START Records provided
(** No high surrogate stands directly before a low surrogate. *)
Fixpoint no_surrogate_pair (s : pystr) : Prop :=
  match s with
  | c :: s' =>
      match s' with
      | c' :: _ => ¬ (is_high_surrogate c = true ∧ is_low_surrogate c' = true)
      | [] => True
      end
      ∧ no_surrogate_pair s'
  | [] => True
  end.

(** A string [json.loads] can give: code points below 0x110000, and a
    surrogate pair of the text is one code point. *)
Definition str_ok (s : pystr) : Prop :=
  Forall (λ c, c < 1114112) s ∧ no_surrogate_pair s.

(** A value [json.loads] can give: its strings are as above and no object
    has a key twice. *)
Fixpoint json_ok (v : json) : Prop :=
  match v with
  | JStr s => str_ok s
  | JArr items =>
      (fix all (l : list json) : Prop :=
         match l with
         | [] => True
         | x :: l' => json_ok x ∧ all l'
         end) items
  | JObj fields =>
      NoDup fields.*1
      ∧ (fix all (l : list (pystr * json)) : Prop :=
           match l with
           | [] => True
           | kv :: l' => str_ok (fst kv) ∧ json_ok (snd kv) ∧ all l'
           end) fields
  | _ => True
  end.

(** The text is a JSON number with a fraction or an exponent. *)
Definition float_literal (t : pystr) : bool :=
  match match_number t with
  | Some (_, f, e, []) =>
      match f, e with
      | [], [] => false
      | _, _ => true
      end
  | _ => false
  end.

(** The float is finite: [floatstr] writes its [repr]. *)
Definition finite (f : float) : bool :=
  PrimFloat.eqb f f && negb (PrimFloat.eqb f infinity)
  && negb (PrimFloat.eqb f neg_infinity).

(** The [repr] of a finite float reads back as the float: it is a JSON
    number with a fraction or an exponent, and [float] of it is the float. *)
Definition float_reads_back (f : float) : Prop :=
  finite f = true →
  float_literal (float_repr f) = true ∧ parse_float (float_repr f) = f.

(** Every float in the value reads back. *)
Fixpoint floats_read_back (v : json) : Prop :=
  match v with
  | JFloat f => float_reads_back f
  | JArr items =>
      (fix all (l : list json) : Prop :=
         match l with
         | [] => True
         | x :: l' => floats_read_back x ∧ all l'
         end) items
  | JObj fields =>
      (fix all (l : list (pystr * json)) : Prop :=
         match l with
         | [] => True
         | kv :: l' => floats_read_back (snd kv) ∧ all l'
         end) fields
  | _ => True
  end.

(** *** The vocabulary of the further properties *)

(** The key [load_index] stores a row under: the lowercased [hostname],
    when the [hostname] is a string and not empty. *)
Definition index_key (row : json) : option pystr :=
  match record_hostname row with
  | Some (c :: h) => Some (str_lower (c :: h))
  | _ => None
  end.

(** [rec] is the last element of [rows] that [load_index] stores under
    [k]. *)
Definition last_stored (rows : list json) (k : pystr) (rec : json) : Prop :=
  ∃ l1 l2, rows = l1 ++ rec :: l2 ∧ index_key rec = Some k
           ∧ ∀ r, r ∈ l2 → index_key r ≠ Some k.

(** An object whose [hostname], or the [None] that [get] gives when there
    is none, is false in a condition. *)
Definition falsy_hostname (row : json) : Prop :=
  ∃ fields, row = JObj fields
            ∧ truthy (default JNull (dict_get (u "hostname") fields)) = false.

(** A character of a text that is safe on every terminal: printable ASCII
    or a line feed. *)
Definition plain_char (c : N) : Prop := c = 10 ∨ (32 ≤ c ∧ c ≤ 126).

#[global] Instance plain_char_dec c : Decision (plain_char c).
Proof. unfold plain_char. apply _. Defined.

(** *** The vocabulary of the round trip proofs *)

(** What follows a lone high surrogate escape: no escape of a low
    surrogate, and no broken [\u] escape. *)
Definition no_low_escape (r : pystr) : Prop :=
  match r with
  | b1 :: r3 =>
      b1 = 92 →
      match r3 with
      | u1 :: r4 =>
          u1 = 117 →
          match r4 with
          | l1 :: l2 :: l3 :: l4 :: _ =>
              ∃ uni2, hex4 l1 l2 l3 l4 = Some uni2
                      ∧ is_low_surrogate uni2 = false
          | _ => False
          end
      | [] => False
      end
  | [] => False
  end.
(** C4, amended: on a non-empty input for which the engine returns. When
    normalisation yields a blank string, the driver hands to standard output
    the first 50,000 characters of the stripped input: a prefix of it, the
    whole of it when it has 50,000 characters or fewer, and exactly 50,000
    characters long when it has more. When normalisation yields any other
    string, the driver hands over that string. The text handed over is never
    empty; it is written, with exit status 0, when the stream can encode it,
    and when it cannot the write raises [UnicodeEncodeError] and nothing is
    written. When normalisation raises, nothing is written either. Hence, on
    a document whose records are well typed, normalisation returns and a
    non-empty text is handed over, and written if the stream can encode
    it. *)
Theorem blank_output_falls_back w lx result :
  strip (stdin w) ≠ [] →
  langextract w = Some lx →
  lx 0%nat (build_kwargs (strip (stdin w)) (environ w)) = Returns result →
  (∀ out, flatten_extractions (first_document result) = Ok out →
     strip out = [] →
     ∃ text,
       text `prefix_of` strip (stdin w)
       ∧ (len (strip (stdin w)) ≤ 50000 → text = strip (stdin w))
       ∧ (50000 < len (strip (stdin w)) → len text = 50000)
       ∧ text ≠ []
       ∧ (stdout_encodes w text = true →
          run w = (Exited 0,
                   Proc text [] [build_kwargs (strip (stdin w)) (environ w)]))
       ∧ (stdout_encodes w text = false →
          run w = (Uncaught UnicodeEncodeError,
                   Proc [] [] [build_kwargs (strip (stdin w)) (environ w)])))
  ∧ (∀ out, flatten_extractions (first_document result) = Ok out →
       strip out ≠ [] →
       out ≠ []
       ∧ (stdout_encodes w out = true →
          run w = (Exited 0,
                   Proc out [] [build_kwargs (strip (stdin w)) (environ w)]))
       ∧ (stdout_encodes w out = false →
          run w = (Uncaught UnicodeEncodeError,
                   Proc [] [] [build_kwargs (strip (stdin w)) (environ w)])))
  ∧ (∀ e, flatten_extractions (first_document result) = Raise e →
       run w = (Uncaught e,
                Proc [] [] [build_kwargs (strip (stdin w)) (environ w)]))
  ∧ (well_typed_document (first_document result) = true →
     ∃ out text,
       flatten_extractions (first_document result) = Ok out
       ∧ text ≠ []
       ∧ (stdout_encodes w text = true →
          run w = (Exited 0,
                   Proc text [] [build_kwargs (strip (stdin w)) (environ w)]))
       ∧ (stdout_encodes w text = false →
          run w = (Uncaught UnicodeEncodeError,
                   Proc [] [] [build_kwargs (strip (stdin w)) (environ w)]))).
Proof.
  intros Hraw Hlx Hres. rewrite (run_returned w lx result) by done.
  split_and!.
  - intros out -> Hblank. rewrite output_text_fallback by done.
    exists (slice_to 50000 (strip (stdin w))). split_and!.
    + apply slice_to_prefix.
    + apply slice_to_all.
    + intros Hlong. rewrite len_slice_to. lia.
    + by apply slice_to_nonempty.
    + apply written_or_refused_true.
    + apply written_or_refused_false.
  - intros out -> Hout. rewrite output_text_normalised by done. split_and!.
    + by apply strip_nonempty.
    + apply written_or_refused_true.
    + apply written_or_refused_false.
  - by intros e ->.
  - intros Hwt. rewrite flatten_extractions_well_typed by done.
    eexists _, (output_text (strip (stdin w)) _). split_and!.
    + done.
    + by apply output_text_nonempty.
    + apply written_or_refused_true.
    + apply written_or_refused_false.
Qed.

(** ** The claims about the backend selector *)

(** C3, amended: the first variable is taken when its value is a non-empty
    string, blanks included, otherwise the second is; the value taken is
    trimmed, and the credential is there when something is left of it. With a
    credential the call uses the hosted model and sets neither an endpoint
    nor the fencing and schema flags; without one it uses the local model,
    the local endpoint, and sets both flags to [False]. *)
Theorem backend_selection raw env :
  (∀ v, env !! LANGEXTRACT_API_KEY = Some v → v ≠ [] →
        __get_env_key env = strip v)
  ∧ (env !! LANGEXTRACT_API_KEY = None ∨ env !! LANGEXTRACT_API_KEY = Some [] →
     ∀ v, env !! GOOGLE_API_KEY = Some v → __get_env_key env = strip v)
  ∧ (env !! LANGEXTRACT_API_KEY = None ∨ env !! LANGEXTRACT_API_KEY = Some [] →
     env !! GOOGLE_API_KEY = None → __get_env_key env = [])
  ∧ (__get_env_key env ≠ [] → build_kwargs raw env = hosted_kwargs raw)
  ∧ (__get_env_key env = [] → build_kwargs raw env = local_kwargs raw).
Proof.
  split_and!.
  - unfold __get_env_key, py_or. intros v -> Hv. by destruct v.
  - unfold __get_env_key, py_or. intros [-> | ->] v ->; by destruct v.
  - unfold __get_env_key, py_or. by intros [-> | ->] ->.
  - unfold build_kwargs. by destruct (__get_env_key env).
  - unfold build_kwargs. by intros ->.
Qed.

(** ** The claims about the normaliser *)

Lemma group_loop_with_defaults es : ∀ by_class,
  group_loop by_class (with_defaults <$> es) = group_loop by_class es.
Proof.
  induction es as [|e es IH]; intros m; simpl; [done|].
  change (group_step m (with_defaults e)) with (group_step m e).
  destruct (group_step m e); [|done]. rewrite !bind_Ok. apply IH.
Qed.

Lemma flatten_extractions_with_defaults es :
  flatten_extractions (AnnotatedDocument (Some (with_defaults <$> es)))
  = flatten_extractions (AnnotatedDocument (Some es)).
Proof.
  rewrite !flatten_extractions_some. by rewrite group_loop_with_defaults.
Qed.

(** C5, amended: the function returns a string, and raises nothing, on an
    object without an [extractions] attribute, on one whose [extractions] is
    [None] or empty (the empty string in these three cases), and on every
    list of records in which each of [extraction_class] and
    [extraction_text] is absent or a string. An absent attribute counts as
    its default: on any list, the function does what it does on the list in
    which a record without class has the class fact and a record without text
    has the text [str(e)], the attributes that are there being left alone. *)
Theorem flatten_extractions_total :
  flatten_extractions NoExtractionsAttr = Ok []
  ∧ flatten_extractions (AnnotatedDocument None) = Ok []
  ∧ flatten_extractions (AnnotatedDocument (Some [])) = Ok []
  ∧ (∀ d, well_typed_document d = true →
          ∃ out, flatten_extractions d = Ok out)
  ∧ (∀ es,
       flatten_extractions (AnnotatedDocument (Some es))
       = flatten_extractions (AnnotatedDocument (Some (with_defaults <$> es))))
  ∧ (∀ e,
       extraction_class (with_defaults e)
       = Some (match extraction_class e with
               | Some cls => cls
               | None => PyStr (lit "fact")
               end)
       ∧ extraction_text (with_defaults e)
         = Some (match extraction_text e with
                 | Some text => text
                 | None => PyStr (to_str e)
                 end)
       ∧ to_str (with_defaults e) = to_str e).
Proof.
  split_and!; [done..| | |].
  - intros d Hwt. rewrite flatten_extractions_well_typed by done. eauto.
  - intros es. by rewrite flatten_extractions_with_defaults.
  - intros e. unfold with_defaults, getattr. simpl.
    by destruct (extraction_class e), (extraction_text e).
Qed.

Lemma present_labels_perm es es' :
  es' ≡ₚ es → present_labels es' ≡ₚ present_labels es.
Proof.
  intros Hp. unfold present_labels.
  apply NoDup_Permutation; [apply NoDup_remove_dups..|].
  intros c. rewrite !elem_of_remove_dups. by rewrite Hp.
Qed.

Lemma section_order_perm es es' :
  es' ≡ₚ es → section_order es' = section_order es.
Proof.
  intros Hp. unfold section_order, extra_labels. f_equal.
  - apply list_filter_iff. intros c.
    rewrite <- !elem_of_present_labels. by rewrite (present_labels_perm es es').
  - apply merge_sort_permutation. by rewrite (present_labels_perm es es').
Qed.

Lemma well_typed_perm es es' :
  es' ≡ₚ es → forallb well_typed es = true → forallb well_typed es' = true.
Proof.
  rewrite !forallb_forall. intros Hp Hwt e He. apply Hwt.
  by apply (Permutation_in _ Hp).
Qed.

Lemma extra_labels_sorted es : StronglySorted lexico (extra_labels es).
Proof.
  unfold extra_labels. apply sorted_strict.
  - rewrite merge_sort_Permutation.
    apply NoDup_filter, NoDup_remove_dups.
  - apply (Sorted_merge_sort lexico_le).
Qed.

Lemma elem_of_extra_labels es c :
  c ∈ extra_labels es ↔ (c ∉ canonical) ∧ (group_of c es ≠ []).
Proof.
  unfold extra_labels.
  by rewrite merge_sort_Permutation, list_elem_of_filter, elem_of_present_labels.
Qed.

Lemma elem_of_section_order es c :
  c ∈ section_order es ↔ group_of c es ≠ [].
Proof.
  unfold section_order.
  rewrite elem_of_app, list_elem_of_filter, elem_of_extra_labels.
  destruct (decide (c ∈ canonical)); tauto.
Qed.

Lemma NoDup_section_order es : NoDup (section_order es).
Proof.
  unfold section_order. apply NoDup_app. split_and!.
  - apply NoDup_filter, (bool_decide_unpack _). by vm_compute.
  - intros c Hc Hx. apply list_elem_of_filter in Hc as [_ Hc].
    apply elem_of_extra_labels in Hx as [Hx _]. done.
  - apply strictly_sorted_NoDup, extra_labels_sorted.
Qed.

(** C1: the sections come in a fixed order. The output is the sections of the
    labels [canon ++ others] joined, each section opening with its title:
    [canon] is what is left of summary, key_point, fact, in this order, when
    the labels with an empty group are taken out; [others] holds every other
    label with an item, strictly ascending in the order of [<] on the raw
    label strings. Records given in any other order produce sections for the
    same labels in the same order. *)
Theorem section_order_fixed es :
  forallb well_typed es = true →
  ∃ canon others,
    flatten_extractions (AnnotatedDocument (Some es))
      = Ok (join (nl ++ nl) (section_text es <$> canon ++ others))
    ∧ canon = filter (λ c, group_of c es ≠ [])
                [lit "summary"; lit "key_point"; lit "fact"]
    ∧ StronglySorted lexico others
    ∧ (∀ c, c ∈ others ↔
            (c ∉ [lit "summary"; lit "key_point"; lit "fact"])
            ∧ (group_of c es ≠ []))
    ∧ (∀ es', es' ≡ₚ es →
         flatten_extractions (AnnotatedDocument (Some es'))
           = Ok (join (nl ++ nl) (section_text es' <$> canon ++ others)))
    ∧ (∀ es' c, (section_title c ++ lit ":" ++ nl) `prefix_of` section_text es' c)
    ∧ section_title (lit "summary") = lit "Summary"
    ∧ section_title (lit "key_point") = lit "Key points"
    ∧ section_title (lit "fact") = lit "Facts".
Proof.
  intros Hwt.
  exists (filter (λ c, group_of c es ≠ []) canonical), (extra_labels es).
  split_and!; try done.
  - by apply flatten_extractions_normalize.
  - apply extra_labels_sorted.
  - apply elem_of_extra_labels.
  - intros es' Hp.
    rewrite flatten_extractions_normalize by by apply (well_typed_perm es).
    unfold normalize. by rewrite (section_order_perm es es').
  - intros es' c. unfold section_text. rewrite !(assoc_L (++)).
    by apply prefix_app_r.
Qed.
(** X17. [read] checks before it copies: any access mode but read-only
    gives [-EACCES] with the state untouched, even for a dead handle; and the
    path is resolved again on every read, so with read-only access a path the
    resolver does not find gives [-ENOENT] and no bytes, even when the handle
    is live. *)
Theorem read_errors :
  (∀ path size offset fi st,
     Z.land (flags fi) 3 ≠ O_RDONLY →
     TerraFs.read net path size offset fi st = (Ok (- EACCES, EmptyString), st))
  ∧ (∀ path size offset fi st st1,
       Z.land (flags fi) 3 = O_RDONLY →
       TerraFs.getDirIndexEntry net path st = (Ok None, st1) →
       TerraFs.read net path size offset fi st = (Ok (- ENOENT, EmptyString), st1)).
Proof.
  split.
  - intros path size offset fi st Hf. unfold TerraFs.read. by rewrite decide_True.
  - intros path size offset fi st st1 Hf He. unfold TerraFs.read.
    rewrite decide_False by (by intros []). m_unfold. by rewrite He.
Qed.

(** X18. Buffers come and go only through [open] and [release]: serving a
    request that returns leaves the heap as it is, except that an [open] may
    add one buffer at an address that is not null and was free, and a
    [release] removes the buffer of its handle (nothing for a null handle). *)
Theorem heap_changes_only_by_open_and_release (r : TerraFs.request) (st st' : State) :
  TerraFs.serve net r st = (Ok tt, st') →
  match r with
  | TerraFs.Open _ _ =>
      heap st' = heap st
      ∨ ∃ p c, p ≠ 0 ∧ heap st !! p = None ∧ heap st' = <[p := c]> (heap st)
  | TerraFs.Release _ fi =>
      heap st' = (if decide (fh fi = 0) then heap st else delete (fh fi) (heap st))
  | _ => heap st' = heap st
  end.
Proof.
  destruct r as [path|path|path fi|path size offset fi|path fi];
    unfold TerraFs.serve; m_unfold.
  - destruct (TerraFs.readDir net path st) as [[?|?] st1] eqn:E; intros [= <-].
    by apply readDir_extends in E as [_ ?].
  - destruct (TerraFs.getAttr net path st) as [[?|?] st1] eqn:E; intros [= <-].
    by apply getAttr_extends in E as [_ ?].
  - destruct (TerraFs.open net path fi st) as [[[ret fi']|?] st1] eqn:E; intros [= <-].
    destruct (decide (Z.land (flags fi) 3 = O_RDONLY)) as [Hf|Hf].
    + destruct (TerraFs.getDirIndexEntry net path st) as [[[e|]|f] st0] eqn:Ee.
      * rewrite (open_resolved _ _ _ _ _ _ Hf Ee) in E. simpl in E.
        destruct (fresh_address_spec st0) as [Hnz Hfresh].
        apply getDirIndexEntry_extends in Ee as [_ Hheap].
        case_decide; simplify_eq; simpl; [by left|].
        right. eexists _, _. rewrite <- Hheap. by repeat split.
      * revert E. unfold TerraFs.open. rewrite decide_False by (by intros []).
        m_unfold. rewrite Ee. intros [= <- <- <-].
        left. by apply getDirIndexEntry_extends in Ee as [_ ?].
      * revert E. unfold TerraFs.open. rewrite decide_False by (by intros []).
        m_unfold. by rewrite Ee.
    + revert E. unfold TerraFs.open. rewrite decide_True by done.
      intros [= <- <- <-]. by left.
  - destruct (TerraFs.read net path size offset fi st) as [[?|?] st1] eqn:E; intros [= <-].
    by apply read_extends in E as [_ ?].
  - unfold TerraFs.release, delete_string. m_unfold.
    case_decide; [by intros [= <-]|].
    by destruct (heap st !! fh fi); intros [= <-].
Qed.

End Handles.

Lemma open_allocates_fresh_handle_witness :
  ∃ p st2,
    TerraFs.open demo_net "/a.txt" {| flags := 0; fh := 0 |} demo_fs
    = (Ok (0, {| flags := 0; fh := p |}), st2)
    ∧ p ≠ 0 ∧ heap st2 = <[p := "0123456789"]> (heap demo_fs).
Proof.
  destruct (open_allocates_fresh_handle demo_net "/a.txt" {| flags := 0; fh := 0 |}
              demo_fs (snd (TerraFs.getDirIndexEntry demo_net "/a.txt" demo_fs))
              (FileDirIndexEntry "a.txt" 10))
    as (p & st2 & H1 & H2 & _ & H3 & _).
  - reflexivity.
  - vm_compute. reflexivity.
  - vm_compute. reflexivity.
  - exists p, st2. split; [exact H1|]. split; [exact H2|exact H3].
Defined.

Lemma open_release_round_trip_witness :
  ∃ st3, TerraFs.release "/a.txt" demo_fi demo_opened = (Ok 0, st3)
         ∧ heap st3 = heap demo_fs.
Proof.
  destruct (open_release_round_trip demo_net "/a.txt" "/a.txt"
              {| flags := O_RDONLY; fh := 0 |} demo_fi demo_fs demo_opened)
    as (st3 & H1 & H2 & _).
  - vm_compute. reflexivity.
  - exists st3. split; [exact H1|exact H2].
Defined.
END Records provided
# Task brief:
Repeat exactly the lines above from the one with "- apply merge_sort_permutation." up to and including the one with "Lemma elem_of_extra_labels es". No other line belongs in the reply.

# Reply to the exercise:
  - apply merge_sort_permutation. by rewrite (present_labels_perm es es').
Qed.

Lemma well_typed_perm es es' :
  es' ≡ₚ es → forallb well_typed es = true → forallb well_typed es' = true.
Proof.
  rewrite !forallb_forall. intros Hp Hwt e He. apply Hwt.
  by apply (Permutation_in _ Hp).
Qed.

Lemma extra_labels_sorted es : StronglySorted lexico (extra_labels es).
Proof.
  unfold extra_labels. apply sorted_strict.
  - rewrite merge_sort_Permutation.
    apply NoDup_filter, NoDup_remove_dups.
  - apply (Sorted_merge_sort lexico_le).
Qed.

Lemma elem_of_extra_labels es c :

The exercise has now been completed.